Trockener Hauch einer Diva

■ Nessi Tausendschön für kühle Hanseaten

Bei vielen guten Comedy-Machern braucht man eine ganze Weile, um herauszufinden, was nun ernst gemeint und was witzig. Im Fall der Nessi Tausendschön läßt sich dies wohl niemals feststellen. Und das, obwohl sie schon seit Jahren eigentlich immer sehr ähnliche „Künste“ betreibt – und obwohl auch ihr Programm Jetzt doch Liebeslieder nicht ganz neu ist.

Nicht in die Tage gekommen ist Nessi selbst, die Frau mit den schönen langen Locken, die im wirklichen Leben Annette Maria Marx heißt. Denn wie immer schmettert, haucht und fiepst sie alles, wofür sich ihr Körper-Instrument eignet, mit geschmacklos-perfekter Hingabe.
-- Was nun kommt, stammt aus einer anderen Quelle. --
(** ** The environment *)

(** A naive [datetime]; Python compares two of them field by field. *)
Record datetime : Type := mkdatetime {
  year : Z; month : Z; day : Z;
  hour : Z; minute : Z; second : Z; microsecond : Z
}.

(** [a < b] on datetimes. *)
Definition dt_ltb (a b : datetime) : bool :=
  (year a <? year b) || (year a =? year b) &&
  ((month a <? month b) || (month a =? month b) &&
  ((day a <? day b) || (day a =? day b) &&
  ((hour a <? hour b) || (hour a =? hour b) &&
  ((minute a <? minute b) || (minute a =? minute b) &&
  ((second a <? second b) || (second a =? second b) &&
  (microsecond a <? microsecond b)))))).

(** [a == b] on datetimes. *)
Definition dt_eqb (a b : datetime) : bool :=
  (year a =? year b) && (month a =? month b) && (day a =? day b)
  && (hour a =? hour b) && (minute a =? minute b) && (second a =? second b)
  && (microsecond a =? microsecond b).

(** A value of the EXIF dictionary: a string, or anything else (bytes, a
    number, a tuple), on which [strptime] raises TypeError. *)
Inductive exif_value : Type :=
| ExifStr (s : string)
| ExifOther.

(** What [Image.open(p)._getexif()] does: it raises, or it returns [None] or
    a dictionary, given by its items in iteration order. *)
Inductive exif_read : Type :=
| ExifRaises
| ExifReturns (data : option (list (Z * exif_value))).

(** The events of a run that the outside can see. *)
Inductive event : Type :=
| Print (args : list string)
| Run (cmd : list string)
| Rename (src dst : string)
| TempDirCreated (dir : string)
| TempDirRemoved (dir : string).

Record Env : Type := {
  (** [os.path.exists] *)
  path_exists : string -> bool;
  (** the lines that iterating the opened text file yields *)
  read_lines : string -> result (list string);
  (** [glob.glob] *)
  glob_glob : string -> list string;
  (** [datetime.fromtimestamp(os.path.getmtime(p))] *)
  mtime : string -> result datetime;
  (** [Image.open(p)._getexif()] *)
  getexif : string -> exif_read;
  (** [datetime.strptime(value, format)], [None] for ValueError *)
  strptime : string -> string -> option datetime;
  (** the directory [tempfile.TemporaryDirectory()] creates *)
  mkdtemp : string;
  (** whether the process [subprocess.run] starts exits with status zero *)
  exit_ok : list string -> bool;
  (** whether [os.rename(src, dst)] succeeds *)
  rename_ok : string -> string -> bool
}.
(** *** String and dictionary facts *)

Lemma str_eqb_eq (a b : str) : Py.str_eqb a b = true <-> a = b.
Proof.
  revert b; induction a as [|x a IH]; intros [|y b]; simpl; split;
    try discriminate; try reflexivity.
  - intros H. apply andb_true_iff in H as [Hx Hr].
    apply N.eqb_eq in Hx. apply IH in Hr. now subst.
  - intros H. injection H as -> ->.
    apply andb_true_iff; split; [apply N.eqb_refl | now apply IH].
Qed.

Lemma str_eqb_refl (a : str) : Py.str_eqb a a = true.
Proof. now apply str_eqb_eq. Qed.

Lemma str_eqb_neq (a b : str) : Py.str_eqb a b = false <-> a <> b.
Proof.
  split.
  - intros H E. apply str_eqb_eq in E. congruence.
  - intros H. destruct (Py.str_eqb a b) eqn:E; [|reflexivity].
    apply str_eqb_eq in E. contradiction.
Qed.

Lemma str_eqb_sym (a b : str) : Py.str_eqb a b = Py.str_eqb b a.
Proof.
  destruct (Py.str_eqb a b) eqn:E.
  - apply str_eqb_eq in E. subst. symmetry. apply str_eqb_refl.
  - symmetry. apply str_eqb_neq. apply str_eqb_neq in E. congruence.
Qed.

(** Case analysis on whether two keys are the same string. *)
Ltac str_cases a b :=
  let E := fresh "E" in
  destruct (Py.str_eqb a b) eqn:E;
  [apply str_eqb_eq in E; try subst
  |pose proof (proj1 (str_eqb_neq a b) E)].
Blues, Schauer-Chanson, Schnulz-Schlager, Hitsingle und Schmier-Operette – überall beißt sie mit profimäßig ausgebildeter Stimme kraftvoll zu.

Viele ihrer Lieder, die sie gerade in Hamburg vorträgt – an den vergangenen zwei Tagen im Schmidt, heute und morgen in der SchlapplacHHalde –, hat sie selbst geschrieben, doch auch Imitation ist ihre Stärke. Vor allem die Bearbeitung von Susan Sarandons erster großen Kino-Rolle – ein wunderbar gejodeltes „Touch me“ inklusive des kompletten Rocky-Horror-Chors – gereicht immer wieder zur Freude. Unterstützt wird die selbsternannte Diva dabei von der Pianistin Antje Gerstmeier und – als Special Guest nur im Schmidt – von den Hamburger Stadtmusikatzen.

Bekannt ist, daß das hiesige Publikum solcherlei Darbietungen man bannig amüsant findet, dies aber meist erst zum Ende der Show zeigt. Aber auch damit geht Nessi souverän um. Nach der ersten Zugabe stellte sie sachlich fest: „Es war ja nun durchaus etwas schwierig, in einen gemeinsamen Rhythmus zu finden.“ Bei der zweiten Zugabe – dem betörend hingeschmachteten „Je t'aime“ – wackelten die klatschenden Hanseaten gar vor Vergnügen. Und weil es ihr dann doch zu nieder wurde, sang sie als – Zitat – „Zugabenkiller“ noch ein geschmackloses Chanson, woraufhin die Zuschauer sich auch brav verkrümelten.